Nos últimos 6 anos e meio, a Vivian e eu nos encontramos quase (nada é 100%, então a gente dá uns furos) semanalmente para apresentarmos um programa de TV na internet (www.ussbrazil.com/programasao). Os cerca de 250 programas que fizemos até agora, falando com humor de séries de TV, desenhos animados e cinema podem ser revistos no youtube.com ou no vimeo.com, bastando procurar "Programa São". 

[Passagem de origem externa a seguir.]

(** The example of the specification: balance 1000, BUY 100 shares at 50. *)
Lemma insufficient_funds_rejection_witness :
  (acc_current_balance (sample_account 1000) < Dmul_int 50 100)%Q /\
  ord_status (order_of (_fill_order poor_session sample_env poor_buy 50 100)) = "REJECTED" /\
  accounts (session_of (_fill_order poor_session sample_env poor_buy 50 100))
    = [sample_account 1000].
Proof.
  split; [reflexivity|].
  destruct (insufficient_funds_rejection poor_session sample_env poor_buy 50 100
              (sample_account 1000) eq_refl eq_refl eq_refl)
    as (_ & St & _ & _ & _ & _ & Acc & _).
  split; [exact St | exact Acc].
Defined.

(** ** Trade records *)

(** C10. [_fill_order] either rejects and adds no trade, or appends exactly
    one trade whose [brokerage] and [taxes] are 0 and whose [net_value] and
    [trade_value] are both [fill_price * fill_quantity]. *)
Theorem trade_has_no_brokerage_or_taxes
    (s : Session) (env : Env) (order : PaperOrder) (fill_price : Decimal)
    (fill_quantity : Z) :
  let out := _fill_order s env order fill_price fill_quantity in
  (ord_status (order_of out) = "REJECTED" /\ trades (session_of out) = trades s) \/
  (ord_status (order_of out) = "FILLED" /\
   exists trade,
     trades (session_of out) = (trades s ++ [trade])%list /\
     trd_order_id trade = ord_order_id order /\
     trd_quantity trade = fill_quantity /\
     trd_price trade = fill_price /\
     trd_brokerage trade = 0%Q /\
     trd_taxes trade = 0%Q /\
     trd_trade_value trade = (fill_price * inject_Z fill_quantity)%Q /\
     trd_net_value trade = trd_trade_value trade /\
     (trd_net_value trade == trd_trade_value trade + trd_brokerage trade + trd_taxes trade)%Q).
Proof.
  intro out. subst out.
  destruct (underfunded s order fill_price fill_quantity) eqn:U.
  - left. rewrite (fill_order_underfunded _ env _ _ _ U). split; reflexivity.
  - right. destruct (fill_order_funded s env order fill_price fill_quantity U)
      as (Ho & _ & Ht & _).
    split; [rewrite Ho; reflexivity|].
    eexists. split; [exact Ht|].
    cbn [new_PaperTrade trd_order_id trd_quantity trd_price trd_brokerage trd_taxes
         trd_trade_value trd_net_value]. unfold Dmul_int.
    repeat split; try reflexivity. ring.
Qed.

(** ** Cancellation *)

Lemma find_none_of_existsb {A : Type} (p q : A -> bool) (l : list A) :
  (forall x, q x = true -> p x = true) ->
  existsb p l = false -> find q l = None.
Proof.
  intros Hpq. induction l as [|x r IH]; simpl; [reflexivity|].
  rewrite orb_false_iff. intros [Px Pr].
  destruct (q x) eqn:Qx; [|exact (IH Pr)].
  rewrite (Hpq x Qx) in Px. discriminate.
Qed.

Lemma pending_with_id_cancelled (order_id : string) (o : PaperOrder) (now : Timestamp) :
  pending_with_id order_id (mark_cancelled o now) = false.
Proof.
  unfold pending_with_id. cbn [mark_cancelled ord_order_id ord_status].
  apply andb_false_r.
Qed.

(** What the query of [cancel_order] finds in a table with unique ids, and
    what the table looks like after the assignment. *)
Lemma cancel_rows (l : list PaperOrder) (order_id : string) (now : Timestamp) :
  unique_ids l = true ->
  match find (pending_with_id order_id) l with
  | Some o =>
      find (order_with_id order_id) l = Some o /\
      ord_status o = "PENDING" /\
      find (order_with_id order_id)
           (update_first (pending_with_id order_id) (fun o => mark_cancelled o now) l)
        = Some (mark_cancelled o now) /\
      find (pending_with_id order_id)
           (update_first (pending_with_id order_id) (fun o => mark_cancelled o now) l)
        = None
  | None =>
      forall o, find (order_with_id order_id) l = Some o -> ord_status o <> "PENDING"
  end.
Proof.
  induction l as [|x r IH]; simpl.
  - intros _ o E. discriminate.
  - rewrite andb_true_iff, negb_true_iff. intros [Hx Hr].
    specialize (IH Hr).
    destruct (pending_with_id order_id x) eqn:Px.
    + unfold pending_with_id in Px. apply andb_true_iff in Px. destruct Px as [Pid Pst].
      unfold order_with_id at 1. rewrite Pid.
      split; [reflexivity|]. split; [apply String.eqb_eq; exact Pst|].
      simpl. unfold order_with_id at 1. cbn [mark_cancelled ord_order_id]. rewrite Pid.
      split; [reflexivity|].
      rewrite pending_with_id_cancelled.
      apply (find_none_of_existsb (order_with_id (ord_order_id x))); [|exact Hx].
      intros y Hy. unfold pending_with_id in Hy. apply andb_true_iff in Hy.
      destruct Hy as [Hy _]. unfold order_with_id.
      apply String.eqb_eq in Hy. apply String.eqb_eq in Pid.
      apply String.eqb_eq. congruence.
    + destruct (order_with_id order_id x) eqn:Ox.
      * assert (N : find (pending_with_id order_id) r = None).
        { apply (find_none_of_existsb (order_with_id (ord_order_id x))); [|exact Hx].
          intros y Hy. unfold pending_with_id in Hy. apply andb_true_iff in Hy.
          destruct Hy as [Hy _]. unfold order_with_id in *.
          apply String.eqb_eq in Hy. apply String.eqb_eq in Ox.
          apply String.eqb_eq. congruence. }
        rewrite N. intros o E. inversion E; subst o.
        unfold pending_with_id, order_with_id in *. rewrite Ox in Px. simpl in Px.
        apply String.eqb_neq. exact Px.
      * destruct (find (pending_with_id order_id) r) as [o|] eqn:Fr.
        -- simpl. rewrite Px, Ox. exact IH.
        -- exact IH.
Qed.

(** C8. With unique order ids, [cancel_order] returns [True] exactly when the
    row with that id exists and is PENDING; it then sets that row to CANCELLED
    with the cancel timestamp and touches nothing else.  Otherwise (no such
    order, or a FILLED, REJECTED or CANCELLED one) it returns [False] and the
    session is unchanged.  A further cancel of the same id always fails. *)
Theorem cancel_order_compare_and_set (s : Session) (env : Env) (order_id : string) :
  unique_order_ids s = true ->
  let s' := fst (cancel_order s env order_id) in
  let ok := snd (cancel_order s env order_id) in
  (ok = true <->
     exists o, query_order s order_id = Some o /\ ord_status o = "PENDING") /\
  (ok = false -> s' = s) /\
  (ok = true ->
     exists o o',
       query_order s order_id = Some o /\
       query_order s' order_id = Some o' /\
       o' = mark_cancelled o (utcnow env) /\
       ord_status o' = "CANCELLED" /\
       ord_cancelled_timestamp o' = Some (utcnow env) /\
       accounts s' = accounts s /\ positions s' = positions s /\
       trades s' = trades s /\
       (forall other, other <> order_id ->
                      query_order s' other = query_order s other)) /\
  (forall env', cancel_order s' env' order_id = (s', false)).
Proof.
  intros U. cbv zeta. unfold unique_order_ids in U.
  pose proof (cancel_rows (orders s) order_id (utcnow env) U) as R.
  destruct (cancel_order s env order_id) as [s' ok] eqn:C. cbn [fst snd].
  unfold cancel_order in C.
  destruct (find (pending_with_id order_id) (orders s)) as [o|] eqn:Fo;
    inversion C; subst s' ok; clear C.
  - destruct R as (Ro & Rst & Rnew & Rnone).
    split; [split; [intros _; exists o; split; assumption | reflexivity]|].
    split; [discriminate|].
    split.
    + intros _. exists o, (mark_cancelled o (utcnow env)).
      unfold query_order. cbn [orders set_orders accounts positions trades].
      repeat split; try assumption; try reflexivity.
      intros other Hne.
      apply find_update_first_other; intros x Hx; unfold pending_with_id in Hx;
        apply andb_true_iff in Hx; destruct Hx as [Hx _];
        apply String.eqb_eq in Hx; unfold order_with_id;
        cbn [mark_cancelled ord_order_id]; apply String.eqb_neq; congruence.
    + intros env'. unfold cancel_order. cbn [orders set_orders].
      rewrite Rnone. reflexivity.
  - split.
    + split; [discriminate|]. intros (o & Eo & Est). exfalso. exact (R o Eo Est).
    + split; [reflexivity|]. split; [discriminate|].
      intros env'. unfold cancel_order. rewrite Fo. reflexivity.
Qed.

(** Cancelling the pending order PT02 succeeds; cancelling it again fails. *)
Lemma cancel_order_compare_and_set_witness :
  unique_order_ids book_session = true /\
  snd (cancel_order book_session sample_env "PT02") = true /\
  snd (cancel_order (fst (cancel_order book_session sample_env "PT02")) sample_env "PT02")
    = false.
Proof.
  split; [reflexivity|]. split; [reflexivity|].
  destruct (cancel_order_compare_and_set book_session sample_env "PT02" eq_refl)
    as (_ & _ & _ & Again).
  rewrite (Again sample_env). reflexivity.
Defined.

As dificuldades sempre foram grandes, mas as condições estão ficando cada fez piores. Sinto que o programa não vai chegar ao sétimo ano, no dia 10 de março de 2013, mesmo porque, o mundo acaba em dezembro, segundo os Maias. Embora uma contra-corrente de estudiosos apareceram com a versão de que o mundo não vai acabar, os maias foram mal interpretados, o calendário deles marca apenas o fim de um ciclo para 2012, aí, outro ciclo começa. Ufa, ainda bem, odiaria imaginar que tudo que foi gasto com o Itaquerão tenha sido em vão.

Mesmo assim, do jeito que está, o "Programa São" pode ter se tornado um álibi para nos vermos uma vez por semana e colocar o assunto em dia e só. Talvez tenha passado da hora de mudar. Ou de casa, ou de formato, ou de conteúdo ou de tudo. A Xuxa está morena, o Faustão está magro, o Lula está sem barba, só falta a Vivian e eu ficarmos ricos, parodiando uma frase recente que está bombando nos "trends" da internet, ou perdermos a graça. Aí, realmente, seria o fim. Cem por cento.